"I intended to write or phone you to-morrow, Cummings."

"Well," the lawyer worked his mouth a bit under that bristly mustache and looked at Worth, "it might have saved you some embarrassment if you'd been warned of my errand here to-night—earlier, that is. I suppose Captain Gilbert has told you that I phoned him, when I failed to connect with you, that I was coming here—and what I was coming for?"

"I didn't tell Jerry," Worth picked up a cigarette. "Couldn't very well tell him what you were coming for. Don't know myself."

The words were blunt; really I think there was no intention to offend, only the simple statement of a fact; but I could see Cummings beginning to simmer, as he inquired,

"Does that mean you didn't understand my words on the phone, or that you understood them and couldn't make out what I meant by them?"

"Little of both," allowed Worth. Cummings stepped close to him and let him have it direct:

"I'm here to-night, Captain Gilbert, as executor of your father's estate. I have filed the will to-day. I might have done so earlier, but when I inventoried this place (you remember, the day before the funeral—you were here at the time) I failed to locate a considerable portion of your father's estate."
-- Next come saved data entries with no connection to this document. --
(** * QRDFP-X: entropy freshness protocol and AES-256-GCM envelope pipeline

    A shallow embedding of the TypeScript sources of the repository:

    - [Platform]: the part of the JavaScript runtime the sources call
      (typed arrays, [btoa]/[atob], [TextEncoder]/[TextDecoder],
      [parseInt], [crypto.getRandomValues], [Date.prototype.toISOString],
      the engine's limit on the arguments of a call), written after the
      ECMAScript, WHATWG Infra and WHATWG Encoding standards;
    - [Crypto]: [lib/crypto.ts] (hex and base64 helpers, [deriveKey],
      [encryptMessage], [decryptMessage], [encryptFile], [decryptFile]);
    - [EntropyFn]: the MongoDB-backed edge function [functions/entropy]
      (ingestion by POST, issuance by GET), for requests handled one
      after the other ([run]) and for requests that overlap ([schedule]);
    - [EntropyMem]: the in-memory variant of the same edge function;
    - [EntropyCache]: [src/lib/entropy.ts], the client-side cache.

    WebCrypto's SHA-256, HKDF and AES-GCM are not code of the repository;
    they are the operations of a [SubtleCrypto] interface, and what is
    used about them ([SubtleCrypto_laws]: HKDF returns the length asked
    for, AES-GCM decryption inverts encryption under the same key and
    IV) is an explicit hypothesis wherever it is needed.  The properties
    are in the modules whose names end in [Facts]. *)

From Stdlib Require Import Strings.Ascii Strings.String.
From Stdlib Require Import ZArith List Bool Lia Strings.Byte.
Import ListNotations.

Local Open Scope Z_scope.

(* ===================================================================== *)
(** * The JavaScript platform *)
(* ===================================================================== *)

Module Platform.

(** A JavaScript string is a sequence of UTF-16 code units. *)
Definition code_unit := Z.
Definition jsstring := list code_unit.

(** A [Uint8Array] is a sequence of octets. *)
Definition Uint8Array := list byte.

(** Exceptions the modelled calls can raise. *)
Inductive exn : Type :=
| InvalidCharacterError   (* btoa / atob *)
| RangeError              (* a call with more arguments than the engine takes *)
| OperationError          (* crypto.subtle.decrypt: tag mismatch *)
| SyntaxError             (* crypto.subtle.importKey: bad usages *)
| InvalidAccessError.     (* crypto.subtle: key not usable for the call *)

(** A computation that returns or throws. *)
Inductive result (A : Type) : Type :=
| Ok (a : A)
| Throw (e : exn).
Arguments Ok {A} a.
Arguments Throw {A} e.

Definition bind {A B} (r : result A) (k : A -> result B) : result B :=
  match r with
  | Ok a => k a
  | Throw e => Throw e
  end.

Notation "x <- r ;; k" := (bind r (fun x => k))
  (at level 61, r at next level, right associativity).

(** Ranges: the value of an octet, of a base64 digit, and of a Unicode
    scalar value (a code point that is no surrogate). *)
Definition octet (z : Z) : Prop := 0 <= z < 256.
Definition sextet (z : Z) : Prop := 0 <= z < 64.
Definition scalar (cp : Z) : Prop := 0 <= cp < 1114112 /\ ~ (55296 <= cp <= 57343).

(** The numeric value of an octet. *)
Definition byte_val (b : byte) : Z := Z.of_N (Byte.to_N b).
(** ** Invariants of a brain driven through its public methods *)

(** [start] never removes the generation client or the context store, and
    has both in place when it returns. *)
Lemma start_keeps_core (m : Machine W) :
  (ollama_client (self m) <> None -> ollama_client (self (snd (start env m))) <> None) /\
  (context_manager (self m) <> None -> context_manager (self (snd (start env m))) <> None) /\
  (forall u, fst (start env m) = Returned u ->
     ollama_client (self (snd (start env m))) <> None /\
     context_manager (self (snd (start env m))) <> None).
Proof.
  unfold start, _initialize_specialized_agents, get_health_status.
  unfold_monad. cbn.
  repeat (case_step; cbn in * ); repeat split; intros; try congruence.
Qed.

(** [start] and [stop] leave [interaction_count] as it is. *)
Lemma lifecycle_keeps_counter (op : Operation) (m : Machine W) :
  lifecycle op = true ->
  interaction_count (self (snd (run env op m))) = interaction_count (self m).
Proof.
  intros Hop. destruct op; try discriminate Hop; cbn.
  - unfold start, _initialize_specialized_agents, get_health_status. run_body; reflexivity.
  - unfold stop. run_body; reflexivity.
Qed.

Lemma core_in_place_step (op : Operation) (m : Machine W) :
  core_in_place (self m) -> core_in_place (self (snd (run env op m))).
Proof.
  intros Hinv. destruct (lifecycle op) eqn:Hop.
  - destruct op; try discriminate Hop; cbn.
    + pose proof (start_outcome m) as Hout.
      pose proof (start_keeps_core m) as (Hoc & Hcm & Hret).
      unfold returning, bind, ret.
      destruct (start env m) as [[[]|e] m'] eqn:Hs; cbn in *.
      * intros _. destruct Hout as [_ [w Hw]].
        destruct (Hret tt eq_refl) as [H1 H2].
        repeat split; try assumption. rewrite Hw. discriminate.
      * destruct Hout as [Hr Ht]. intros Hrun. rewrite Hr in Hrun.
        destruct (Hinv Hrun) as (H1 & H2 & H3).
        repeat split; [auto | auto | rewrite Ht; exact H3].
    + unfold stop. run_body; unfold core_in_place in *; cbn in *; auto;
        intros H; discriminate H.
  - destruct (non_lifecycle_frame op m Hop) as (Hr & Ht & Hoc & Hcm & _).
    unfold core_in_place. rewrite Hr, Ht, Hoc, Hcm. exact Hinv.
Qed.

(** X23.  On a brain built by the constructor and then driven through any
    sequence of public methods, [is_running] is never true without a
    generation client, a context store and a start time in place: a running
    brain never meets a missing core collaborator. *)
Theorem running_brain_has_its_core (cfg : pydict) (w : W) (ops : list Operation) :
  core_in_place (self (run_all env ops {| self := init W cfg; world := w; calls := [] |})).
Proof.
  assert (Hall : forall m, core_in_place (self m) -> core_in_place (self (run_all env ops m))).
  { induction ops as [|op ops IH]; intros m Hm; cbn; [exact Hm|].
    apply IH. apply core_in_place_step. exact Hm. }
  apply Hall. intros Hrun. discriminate Hrun.
Qed.

(** X24.  [interaction_count] lives through stops and restarts: a sequence of
    calls made only of [start], [stop], reads, delegations and commands
    leaves it where it was. *)
Theorem counter_survives_restart (ops : list Operation) (m : Machine W) :
  forallb (fun op => lifecycle op || assigns_nothing op) ops = true ->
  interaction_count (self (run_all env ops m)) = interaction_count (self m).
Proof.
  revert m. induction ops as [|op ops IH]; intros m Hops; cbn in *; [reflexivity|].
  apply andb_true_iff in Hops. destruct Hops as [Hop Hops].
  rewrite (IH _ Hops).
  apply orb_true_iff in Hop. destruct Hop as [Hop|Hop].
  - apply lifecycle_keeps_counter. exact Hop.
  - f_equal. apply assigns_nothing_frame. exact Hop.
Qed.

(** X25.  [create_central_brain] gives a running brain with its generation
    client, context store and start time in place and its counter at zero,
    or raises and leaves a brain that is not running and has no start time. *)
Theorem created_brain_is_running_or_raised (cfg : pydict) (w : W) :
  match create_central_brain env cfg w with
  | (Returned _, m) =>
      is_running (self m) = true /\
      ollama_client (self m) <> None /\
      context_manager (self m) <> None /\
      startup_time (self m) <> None /\
      interaction_count (self m) = 0
  | (Raised _, m) =>
      is_running (self m) = false /\
      startup_time (self m) = None /\
      interaction_count (self m) = 0
  end.
Proof.
  unfold create_central_brain.
  set (m0 := {| self := init W cfg; world := w; calls := [] |}).
  pose proof (start_outcome m0) as Hout.
  pose proof (start_keeps_core m0) as (_ & _ & Hret).
  pose proof (lifecycle_keeps_counter OpStart m0 eq_refl) as Hcount.
  cbn in Hcount. unfold returning, bind, ret in Hcount.
  destruct (start env m0) as [[[]|e] m'] eqn:Hs; cbn in *.
  - destruct Hout as [Hr [w' Hw]]. destruct (Hret tt eq_refl) as [H1 H2].
    repeat split; try assumption. rewrite Hw. discriminate.
  - destruct Hout as [Hr Ht]. repeat split; assumption.
Qed.

End Facts.

(** * Concrete runs *)

(** A closed equation between runs is settled by evaluating both sides. *)
Ltac evaluate := vm_compute; reflexivity.

(** ** The command pipeline *)


(** The two scenarios of the command pipeline, run in full. *)
Example scenario_show_status :
  fst (process_user_command "show status" None (Demo.running "execute")) =
    Returned [ ("success", VBool true);
               ("message", VStr "done");
               ("action_id", VStr "act-1");
               ("results", VDict [("success", VBool true); ("message", VStr "done")]) ].
Proof. evaluate. Qed.

Example scenario_delete_all_files :
  process_user_command "delete all files" None (Demo.running "deny") =
    (Returned [ ("success", VBool false);
                ("message", VStr "feedback");
                ("action_id", VStr "act-1");
                ("recommended_action", VStr "deny") ],
     {| self := self (Demo.running "deny");
        world := 250000;
        calls := [CallOllamaStart; CallTranslateUserCommand "delete all files" None] |}).
Proof. evaluate. Qed.

(** C10 on the demo installation, with a disposition outside the enum. *)
Lemma unknown_disposition_handled_as_deny_witness :
  is_running (self (Demo.running "escalate")) = true /\
  fst (process_user_command "reboot" None (Demo.running "escalate")) =
    Returned [ ("success", VBool false);
               ("message", VStr "feedback");
               ("action_id", VStr "act-1");
               ("recommended_action", VStr "escalate") ] /\
  executor_calls (calls (snd (process_user_command "reboot" None (Demo.running "escalate")))) =
    executor_calls (calls (Demo.running "escalate")).
Proof.
  split; [evaluate|].
  destruct (@unknown_disposition_handled_as_deny Demo.W (Demo.running "escalate")
              "reboot" None (Demo.controller "escalate") (Demo.action "escalate")
              250000 ltac:(evaluate) ltac:(evaluate) ltac:(evaluate)) as [Hres Hcount].
  - vm_compute. discriminate.
  - vm_compute. discriminate.
  - vm_compute. discriminate.
  - split; [rewrite Hres; evaluate | exact Hcount].
Defined.

(** ** Calls on a brain that is not running *)

(** C2 fails on the code: on a brain that was never started,
    [validate_patterns] returns a dict with no [success] field and
    [update_system_state] returns [None]; neither is a failure result, and
    neither method is a lifecycle method or a health or status read. *)
Lemma validate_patterns_not_running_is_no_failure :
  is_running (self Demo.fresh) = false /\
  lifecycle_or_read (OpValidatePatterns [VStr "p"]) = false /\
  lifecycle_or_read (OpUpdateSystemState []) = false /\
  run (Demo.healthy "execute") (OpValidatePatterns [VStr "p"]) Demo.fresh =
    (Returned (ResDict [ ("validated_patterns", VList [VStr "p"]);
                         ("validation_score", VFloat (85 # 100));
                         ("recommendations", VList [VStr "Pattern validation placeholder"]) ]),
     Demo.fresh) /\
  ~ failure_result (ResDict [ ("validated_patterns", VList [VStr "p"]);
                              ("validation_score", VFloat (85 # 100));
                              ("recommendations",
                                VList [VStr "Pattern validation placeholder"]) ]) /\
  run (Demo.healthy "execute") (OpUpdateSystemState []) Demo.fresh =
    (Returned ResNone, Demo.fresh) /\
  ~ failure_result ResNone.
Proof.
  repeat split; try evaluate.
  - intros (d & Hd & Hs). inversion Hd; subst d. cbn in Hs. discriminate Hs.
  - intros (d & Hd & _). discriminate Hd.
Qed.

Lemma not_running_guarded_operations_fail_witness :
  is_running (self Demo.fresh) = false /\
  exists d,
    run (Demo.healthy "execute") (OpProcessUserCommand "show status" None) Demo.fresh =
      (Returned (ResDict d), Demo.fresh) /\
    dict_get d "success" = Some (VBool false).
Proof.
  split; [evaluate|].
  apply (proj1 (not_running_guarded_operations_fail (Demo.healthy "execute")
                  (OpProcessUserCommand "show status" None) Demo.fresh "hi" "chat" [] []
                  ltac:(evaluate) ltac:(evaluate))).
Defined.

(** ** Translator guard *)

(** C8 fails on the code: a brain that is not running and a running brain
    without a system controller get the same result from
    [translate_user_command], and its [error] is not the not-running
    message. *)
Lemma translate_not_running_same_as_controller_absent :
  is_running (self Demo.fresh) = false /\
  is_running (self (Demo.started Demo.without_agents)) = true /\
  system_controller (self (Demo.started Demo.without_agents)) = None /\
  fst (translate_user_command "show status" None Demo.fresh) =
    fst (translate_user_command "show status" None (Demo.started Demo.without_agents)) /\
  fst (translate_user_command "show status" None Demo.fresh) =
    Returned [ ("success", VBool false);
               ("error", VStr "SystemController not available");
               ("action", VNone) ] /\
  "SystemController not available" <> not_running_error.
Proof.
  repeat split; try evaluate. discriminate.
Qed.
"You failed to locate? All the estate's here; this house, the down-town properties. What do you mean, failed to locate?"

"I was not alluding to realty," said Cummings. "It's my duty to locate and report to the court the present whereabouts of seventy-five thousand dollars worth of stock in the Van Ness Avenue Savings Bank. Can you declare to me as executor, where it is? And, if any other person than your father placed it in its present whereabouts, are you ready to declare to me how and when it came into that person's possession?"

"Quite a lot of words, Cummings; but it doesn't mean anything," Worth said casually. "You know where that bank stock is and who put it there."